> TASK INSTRUCTIONS: Looking through the entries, count each line where the string "right" occurs, and write only the total.
====== SUPPLIED MATERIAL
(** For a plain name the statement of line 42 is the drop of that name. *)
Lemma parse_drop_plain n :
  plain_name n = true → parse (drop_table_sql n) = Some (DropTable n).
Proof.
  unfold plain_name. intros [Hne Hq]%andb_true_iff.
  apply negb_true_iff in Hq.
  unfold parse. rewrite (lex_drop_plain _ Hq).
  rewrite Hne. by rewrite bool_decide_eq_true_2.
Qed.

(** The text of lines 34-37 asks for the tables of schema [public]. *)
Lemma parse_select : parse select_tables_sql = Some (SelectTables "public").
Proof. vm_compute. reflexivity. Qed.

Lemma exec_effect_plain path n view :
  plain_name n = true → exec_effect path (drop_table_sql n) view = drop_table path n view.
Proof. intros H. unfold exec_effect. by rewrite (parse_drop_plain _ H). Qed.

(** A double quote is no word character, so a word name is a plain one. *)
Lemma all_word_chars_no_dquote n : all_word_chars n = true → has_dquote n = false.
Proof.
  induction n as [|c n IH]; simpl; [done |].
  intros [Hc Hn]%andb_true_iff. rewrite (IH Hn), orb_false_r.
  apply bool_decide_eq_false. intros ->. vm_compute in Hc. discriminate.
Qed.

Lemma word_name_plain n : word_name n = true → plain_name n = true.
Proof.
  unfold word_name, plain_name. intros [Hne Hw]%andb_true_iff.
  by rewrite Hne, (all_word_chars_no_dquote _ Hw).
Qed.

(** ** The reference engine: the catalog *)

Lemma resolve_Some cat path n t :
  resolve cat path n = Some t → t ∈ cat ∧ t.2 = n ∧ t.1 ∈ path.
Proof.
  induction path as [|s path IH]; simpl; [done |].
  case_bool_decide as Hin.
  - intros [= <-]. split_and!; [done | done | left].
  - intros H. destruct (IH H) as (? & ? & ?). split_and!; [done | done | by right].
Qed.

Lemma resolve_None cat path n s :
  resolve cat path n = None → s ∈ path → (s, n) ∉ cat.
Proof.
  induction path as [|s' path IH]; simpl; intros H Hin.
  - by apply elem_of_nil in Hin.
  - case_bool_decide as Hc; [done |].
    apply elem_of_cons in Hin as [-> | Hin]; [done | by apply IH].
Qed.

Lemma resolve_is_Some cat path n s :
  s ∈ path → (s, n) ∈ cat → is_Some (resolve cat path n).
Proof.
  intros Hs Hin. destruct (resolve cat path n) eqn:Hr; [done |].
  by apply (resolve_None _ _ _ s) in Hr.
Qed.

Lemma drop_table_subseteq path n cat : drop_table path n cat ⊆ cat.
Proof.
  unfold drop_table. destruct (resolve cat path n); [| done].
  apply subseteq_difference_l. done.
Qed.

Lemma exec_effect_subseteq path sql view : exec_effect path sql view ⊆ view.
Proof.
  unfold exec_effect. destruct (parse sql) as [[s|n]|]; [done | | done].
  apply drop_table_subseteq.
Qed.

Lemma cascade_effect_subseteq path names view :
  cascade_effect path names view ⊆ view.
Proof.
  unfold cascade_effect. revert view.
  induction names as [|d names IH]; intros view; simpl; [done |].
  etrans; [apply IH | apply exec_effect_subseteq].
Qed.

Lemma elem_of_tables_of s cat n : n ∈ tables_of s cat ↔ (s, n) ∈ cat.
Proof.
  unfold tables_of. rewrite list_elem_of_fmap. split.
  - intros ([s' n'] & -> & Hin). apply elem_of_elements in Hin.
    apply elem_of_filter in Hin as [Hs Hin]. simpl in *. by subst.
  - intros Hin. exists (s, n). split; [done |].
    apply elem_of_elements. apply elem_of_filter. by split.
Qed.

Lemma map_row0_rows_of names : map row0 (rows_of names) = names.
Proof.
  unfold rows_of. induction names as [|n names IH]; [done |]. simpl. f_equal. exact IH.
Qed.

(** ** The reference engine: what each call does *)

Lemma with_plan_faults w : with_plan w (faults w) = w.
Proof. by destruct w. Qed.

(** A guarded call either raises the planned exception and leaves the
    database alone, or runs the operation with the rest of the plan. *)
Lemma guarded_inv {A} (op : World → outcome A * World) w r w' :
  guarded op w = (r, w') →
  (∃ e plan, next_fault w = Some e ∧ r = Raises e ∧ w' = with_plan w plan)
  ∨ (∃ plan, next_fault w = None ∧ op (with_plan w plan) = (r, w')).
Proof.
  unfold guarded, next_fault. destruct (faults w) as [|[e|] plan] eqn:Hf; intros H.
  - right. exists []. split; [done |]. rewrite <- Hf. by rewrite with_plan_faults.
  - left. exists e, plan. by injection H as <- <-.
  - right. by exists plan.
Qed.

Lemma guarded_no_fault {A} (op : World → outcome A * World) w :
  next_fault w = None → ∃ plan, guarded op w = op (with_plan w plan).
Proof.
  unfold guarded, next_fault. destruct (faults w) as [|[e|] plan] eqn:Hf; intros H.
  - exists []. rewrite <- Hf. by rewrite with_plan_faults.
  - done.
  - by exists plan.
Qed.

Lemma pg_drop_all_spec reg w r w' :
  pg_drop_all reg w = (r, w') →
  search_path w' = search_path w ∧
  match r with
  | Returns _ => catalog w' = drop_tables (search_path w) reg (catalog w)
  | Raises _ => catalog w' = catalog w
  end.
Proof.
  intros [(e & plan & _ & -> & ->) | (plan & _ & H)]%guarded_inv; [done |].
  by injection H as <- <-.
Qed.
============
====== SUPPLIED MATERIAL
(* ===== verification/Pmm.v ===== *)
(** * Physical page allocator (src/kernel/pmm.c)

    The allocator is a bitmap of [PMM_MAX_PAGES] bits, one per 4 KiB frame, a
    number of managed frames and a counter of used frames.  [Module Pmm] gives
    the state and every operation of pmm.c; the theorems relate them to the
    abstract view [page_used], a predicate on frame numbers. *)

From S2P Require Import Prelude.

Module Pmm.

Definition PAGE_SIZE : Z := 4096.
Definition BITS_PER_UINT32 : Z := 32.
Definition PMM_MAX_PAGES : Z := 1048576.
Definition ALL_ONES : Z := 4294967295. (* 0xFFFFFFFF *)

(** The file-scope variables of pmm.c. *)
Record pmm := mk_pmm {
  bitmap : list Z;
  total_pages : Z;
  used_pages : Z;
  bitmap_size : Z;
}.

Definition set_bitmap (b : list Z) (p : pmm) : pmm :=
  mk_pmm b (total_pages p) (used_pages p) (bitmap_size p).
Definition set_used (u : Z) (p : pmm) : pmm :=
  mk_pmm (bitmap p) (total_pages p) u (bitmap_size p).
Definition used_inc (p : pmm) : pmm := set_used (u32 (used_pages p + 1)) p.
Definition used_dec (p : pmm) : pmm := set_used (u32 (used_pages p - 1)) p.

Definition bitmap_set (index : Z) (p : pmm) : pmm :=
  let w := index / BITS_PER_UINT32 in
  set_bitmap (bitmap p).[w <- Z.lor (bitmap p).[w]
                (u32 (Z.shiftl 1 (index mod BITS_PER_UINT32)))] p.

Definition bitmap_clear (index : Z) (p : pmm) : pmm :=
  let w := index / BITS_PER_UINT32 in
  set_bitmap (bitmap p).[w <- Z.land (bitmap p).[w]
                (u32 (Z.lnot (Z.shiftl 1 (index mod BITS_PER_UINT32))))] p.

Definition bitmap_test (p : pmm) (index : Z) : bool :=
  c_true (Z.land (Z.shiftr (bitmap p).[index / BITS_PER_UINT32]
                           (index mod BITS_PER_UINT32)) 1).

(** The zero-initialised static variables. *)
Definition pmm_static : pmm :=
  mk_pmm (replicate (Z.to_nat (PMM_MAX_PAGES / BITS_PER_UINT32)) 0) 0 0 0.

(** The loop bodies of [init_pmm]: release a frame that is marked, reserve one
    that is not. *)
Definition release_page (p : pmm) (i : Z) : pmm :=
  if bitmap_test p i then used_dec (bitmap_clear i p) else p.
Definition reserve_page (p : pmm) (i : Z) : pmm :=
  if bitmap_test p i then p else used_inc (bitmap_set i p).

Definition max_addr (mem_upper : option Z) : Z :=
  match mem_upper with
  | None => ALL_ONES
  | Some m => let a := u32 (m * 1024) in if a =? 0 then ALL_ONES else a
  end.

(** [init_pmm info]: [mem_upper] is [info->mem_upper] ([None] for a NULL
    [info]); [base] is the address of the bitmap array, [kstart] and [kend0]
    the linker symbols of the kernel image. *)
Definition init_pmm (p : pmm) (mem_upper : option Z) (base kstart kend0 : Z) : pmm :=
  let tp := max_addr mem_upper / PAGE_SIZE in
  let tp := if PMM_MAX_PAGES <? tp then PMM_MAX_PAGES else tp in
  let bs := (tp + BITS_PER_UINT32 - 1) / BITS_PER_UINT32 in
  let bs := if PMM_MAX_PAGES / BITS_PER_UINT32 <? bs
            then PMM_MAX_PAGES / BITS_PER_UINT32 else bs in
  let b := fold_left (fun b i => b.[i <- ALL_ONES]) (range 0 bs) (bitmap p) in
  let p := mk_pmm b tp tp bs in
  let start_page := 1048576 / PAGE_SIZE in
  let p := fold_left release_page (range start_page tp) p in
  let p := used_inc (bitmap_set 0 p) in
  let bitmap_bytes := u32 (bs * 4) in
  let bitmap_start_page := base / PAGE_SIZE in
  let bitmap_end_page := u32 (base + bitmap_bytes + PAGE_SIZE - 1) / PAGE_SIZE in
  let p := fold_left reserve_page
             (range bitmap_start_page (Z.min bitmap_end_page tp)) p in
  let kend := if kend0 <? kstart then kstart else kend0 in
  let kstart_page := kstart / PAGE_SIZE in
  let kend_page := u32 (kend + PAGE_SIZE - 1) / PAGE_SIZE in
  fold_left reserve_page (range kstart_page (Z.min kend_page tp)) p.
============
====== SUPPLIED MATERIAL
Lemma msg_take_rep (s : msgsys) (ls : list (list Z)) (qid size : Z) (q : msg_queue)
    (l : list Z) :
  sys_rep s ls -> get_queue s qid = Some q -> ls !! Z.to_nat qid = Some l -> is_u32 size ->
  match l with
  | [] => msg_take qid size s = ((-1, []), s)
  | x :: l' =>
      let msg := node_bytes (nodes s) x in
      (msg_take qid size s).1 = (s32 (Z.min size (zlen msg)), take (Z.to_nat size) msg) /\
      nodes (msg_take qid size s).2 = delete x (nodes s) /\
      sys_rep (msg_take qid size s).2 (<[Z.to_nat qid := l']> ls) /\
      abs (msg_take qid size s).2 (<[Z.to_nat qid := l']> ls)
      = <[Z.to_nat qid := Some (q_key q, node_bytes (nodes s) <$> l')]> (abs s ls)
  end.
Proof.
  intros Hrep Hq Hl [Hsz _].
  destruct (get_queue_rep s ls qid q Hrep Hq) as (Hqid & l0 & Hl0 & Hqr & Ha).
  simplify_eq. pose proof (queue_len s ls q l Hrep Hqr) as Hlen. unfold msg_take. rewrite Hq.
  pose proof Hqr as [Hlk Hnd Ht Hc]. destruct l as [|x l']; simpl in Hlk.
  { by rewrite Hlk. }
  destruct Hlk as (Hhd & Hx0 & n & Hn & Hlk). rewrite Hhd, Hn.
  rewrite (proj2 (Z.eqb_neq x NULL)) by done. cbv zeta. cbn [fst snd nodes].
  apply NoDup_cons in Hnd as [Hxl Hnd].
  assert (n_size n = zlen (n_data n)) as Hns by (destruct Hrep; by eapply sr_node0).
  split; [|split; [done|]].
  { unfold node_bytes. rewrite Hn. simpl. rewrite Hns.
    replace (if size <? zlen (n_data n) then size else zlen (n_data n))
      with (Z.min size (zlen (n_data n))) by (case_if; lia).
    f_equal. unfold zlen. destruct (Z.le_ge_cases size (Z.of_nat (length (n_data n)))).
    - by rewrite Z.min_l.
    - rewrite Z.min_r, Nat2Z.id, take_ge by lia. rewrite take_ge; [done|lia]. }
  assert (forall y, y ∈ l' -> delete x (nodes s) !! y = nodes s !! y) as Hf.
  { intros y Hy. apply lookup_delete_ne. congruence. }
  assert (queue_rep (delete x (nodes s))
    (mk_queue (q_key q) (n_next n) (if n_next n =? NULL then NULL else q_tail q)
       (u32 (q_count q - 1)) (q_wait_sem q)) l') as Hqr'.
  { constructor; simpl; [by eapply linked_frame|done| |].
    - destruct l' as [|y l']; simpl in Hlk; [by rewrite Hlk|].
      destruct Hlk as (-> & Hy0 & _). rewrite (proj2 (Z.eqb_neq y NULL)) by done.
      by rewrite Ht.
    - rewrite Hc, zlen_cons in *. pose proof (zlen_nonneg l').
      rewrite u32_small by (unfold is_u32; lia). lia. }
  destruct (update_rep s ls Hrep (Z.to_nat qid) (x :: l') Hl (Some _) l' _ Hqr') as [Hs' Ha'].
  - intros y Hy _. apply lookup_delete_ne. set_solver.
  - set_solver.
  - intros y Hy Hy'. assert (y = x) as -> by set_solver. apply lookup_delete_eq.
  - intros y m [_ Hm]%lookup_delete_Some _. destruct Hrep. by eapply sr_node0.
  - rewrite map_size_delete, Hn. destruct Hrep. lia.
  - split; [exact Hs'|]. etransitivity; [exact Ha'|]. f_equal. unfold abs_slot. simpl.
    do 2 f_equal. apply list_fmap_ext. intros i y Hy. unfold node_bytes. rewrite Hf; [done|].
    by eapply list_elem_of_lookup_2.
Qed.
============
> REPLY TO THE EXERCISE: 3